Global Education Monitoring Report

Target 4 C: Enseignants

D’ici à 2030, accroître considérablement le nombre d’enseignants qualifiés, notamment au moyen de la coopération internationale pour la formation d’enseignants dans les pays en développement, surtout dans les pays les moins avancés et les petits États insulaires en développement

CRÉDIT: Heather Perry/HCR. Elong est une réfugiée qui a été contrainte de fuir la guerre civile au Soudan avec sa mère, son père et trois jeunes frères en 2003 et qui est devenue professeur d'anglais à Portland, Maine.

La collecte de données internationalement comparables sur les indicateurs relatifs aux enseignants est toujours une gageure. Les pays qui produisent des données comparables sont relativement peu nombreux, notamment en ce qui concerne l’enseignement secondaire, y compris lorsqu’on utilise pour recenser les enseignants une définition simple qui ne tient compte ni des heures d’enseignement ni du nombre d’enseignants exerçant des fonctions administratives.

Les pays à faible revenu et à revenu intermédiaire de la tranche inférieure continuent à souffrir de graves pénuries d’enseignants formés et qualifiés dans l’enseignement primaire. Certains pays d’Afrique subsaharienne affichent des taux de recrutement élevés, ce qui risque d’affaiblir les critères d’admission lorsque les capacités de formation des enseignants sont limitées. Au Niger, où 13 % des enseignants du primaire venaient d’être recrutés en 2013, seuls 37 % d’entre eux avaient suivi une formation (Figure 16).

Figure 16: Il est difficile de respecter les normes de formation des enseignants lorsque les taux de recrutement augmentent

Un taux de recrutement élevé n’est pas seulement le signe indicateur du développement de l’éducation : les recrutements peuvent être nécessaires afin de compenser les départs d’enseignants. Les données fiables sur la baisse des effectifs d’enseignants sont lacunaires et difficiles à interpréter. Pour que les estimations soient plus précises, il conviendrait d’attribuer un numéro d’identification personnel aux enseignants afin de suivre leur trajectoire : qualification, entrée dans la profession, départ et réintégration.

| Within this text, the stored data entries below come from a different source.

(** * tensorx: layers and sparse random noise

    A shallow embedding of [tensorx/layers.py] and [tensorx/random.py].

    Python objects are attribute dictionaries ([gmap string pyval]): an
    assignment [self.a = v] inserts, a read [o.a] looks up and raises
    [AttributeError] when the attribute is absent.  Exceptions are the
    [Raise] case of [result].  A tensor handle of the graph framework is a
    node [PyOp op args]: the operator and the values it was built from.
    Python floats are IEEE binary64 numbers ([spec_float] at precision 53). *)

From Stdlib Require Import ZArith Lia SpecFloat.
From stdpp Require Import base option gmap strings list sorting.

Local Open Scope Z_scope.

(** ** Exceptions and results *)

Inductive exn :=
| AttributeError (attr : string)
| TypeError (msg : string)
| ValueError (msg : string)
| IndexError (msg : string)
| OverflowError (msg : string)
| Exception (msg : string)
| InvalidArgumentError (msg : string).

Inductive result (A : Type) :=
| Ok (a : A)
| Raise (e : exn).
Arguments Ok {A} a.
Arguments Raise {A} e.

#[global] Instance result_ret : MRet result := fun _ a => Ok a.
#[global] Instance result_bind : MBind result := fun _ _ f m =>
  match m with
  | Ok a => f a
  | Raise e => Raise e
  end.

Definition raises {A} (r : result A) : Prop := ∃ e, r = Raise e.

(** ** Python numbers *)

Definition prec : Z := 53.
Definition emax : Z := 1024.

(** The binary64 number nearest to [m * 2^e]. *)
Definition flt (m e : Z) : spec_float := binary_normalize prec emax m e false.

(** [float(z)] of an int: round to nearest even, OverflowError beyond the
    binary64 range. *)
Definition float_of_int (z : Z) : result spec_float :=
  match flt z 0 with
  | S754_infinity _ => Raise (OverflowError "int too large to convert to float")
  | f => Ok f
  end.

(** [int(f)] of a float: truncation towards zero. *)
Definition int_of_float (f : spec_float) : result Z :=
  match f with
  | S754_zero _ => Ok 0
  | S754_finite s m e =>
      let v := if 0 <=? e then Z.pos m * 2 ^ e else Z.pos m / 2 ^ (- e) in
      Ok (if s then - v else v)
  | S754_infinity _ => Raise (OverflowError "cannot convert float infinity to integer")
  | S754_nan => Raise (ValueError "cannot convert float NaN to integer")
  end.
Lemma insertBy_index_sorted (x : StorySegment) (l : list StorySegment) :
  Sorted byIndex l -> Sorted byIndex (insertBy compareIndex x l).
Proof.
  induction l as [|y l IH]; simpl; intros Hs.
  - repeat constructor.
  - destruct (0 <? compareIndex x y)%Z eqn:E.
    + apply Z.ltb_lt in E. unfold compareIndex in E.
      inversion Hs as [|? ? Hs' Hhd]; subst.
      constructor; [now apply IH|].
      destruct l as [|z l]; simpl.
      * constructor. unfold byIndex. lia.
      * destruct (0 <? compareIndex x z)%Z.
        -- constructor. now inversion Hhd.
        -- constructor. unfold byIndex. lia.
    + apply Z.ltb_ge in E. unfold compareIndex in E.
      constructor; [assumption|]. constructor. unfold byIndex. lia.
Qed.

Lemma sortBy_index_sorted (l : list StorySegment) :
  Sorted byIndex (sortBy compareIndex l).
Proof.
  induction l as [|x l IH]; simpl.
  - constructor.
  - now apply insertBy_index_sorted.
Qed.

Lemma byIndex_trans : Relations_1.Transitive byIndex.
Proof. intros a b c; unfold byIndex; lia. Qed.

(** A list sorted by index whose indices are pairwise distinct is strictly
    increasing. *)
Lemma sorted_nodup_strict (l : list StorySegment) :
  Sorted byIndex l -> NoDup (map index l) ->
  StronglySorted lt (map index l).
Proof.
  intros Hs Hn. apply (Sorted_StronglySorted byIndex_trans) in Hs.
  induction Hs as [|a l Hs IH Hall]; simpl in *.
  - constructor.
  - inversion Hn as [|? ? Hnotin Hn']; subst.
    constructor; [now apply IH|].
    rewrite Forall_forall in *. intros i Hi.
    apply in_map_iff in Hi as [b [Hb Hin]]. subst i.
    specialize (Hall b Hin). unfold byIndex in Hall.
    assert (index a <> index b).
    { intros Heq. apply Hnotin. rewrite Heq. now apply in_map. }
    lia.
Qed.

Lemma strict_nodup (l : list nat) : StronglySorted lt l -> NoDup l.
Proof.
  induction 1 as [|a l Hs IH Hall]; constructor; [|assumption].
  intros Hin. rewrite Forall_forall in Hall. specialize (Hall a Hin). lia.
Qed.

Les données doivent établir une distinction entre les diverses catégories de personnel sortant et entrant, en discernant notamment les personnes qui réintègrent le corps enseignant. Le suivi de la baisse du nombre d’enseignants nécessite de disposer d’un système national d’information sur tous les types d’établissements d’enseignement alors que les données ne concernent le plus souvent que la situation locale (Brésil) ou les écoles publiques (Ouganda).

Selon des études portant sur plusieurs pays, comme le Chili, la Suède et les États-Unis, le taux de départ est plus élevé parmi les enseignants moins expérimentés, plus qualifiés (ayant plus de chances de trouver un emploi ailleurs), affectés dans des écoles difficiles ou situées en zone rurale, mal payés ou recrutés sur la base de contrats de courte durée. Il ressort néanmoins des études longitudinales menées en Australie que les enseignants qui semblaient avoir quitté la profession l’avaient fait pour des raisons familiales et qu’ils ont repris leurs fonctions dans les deux années qui ont suivi.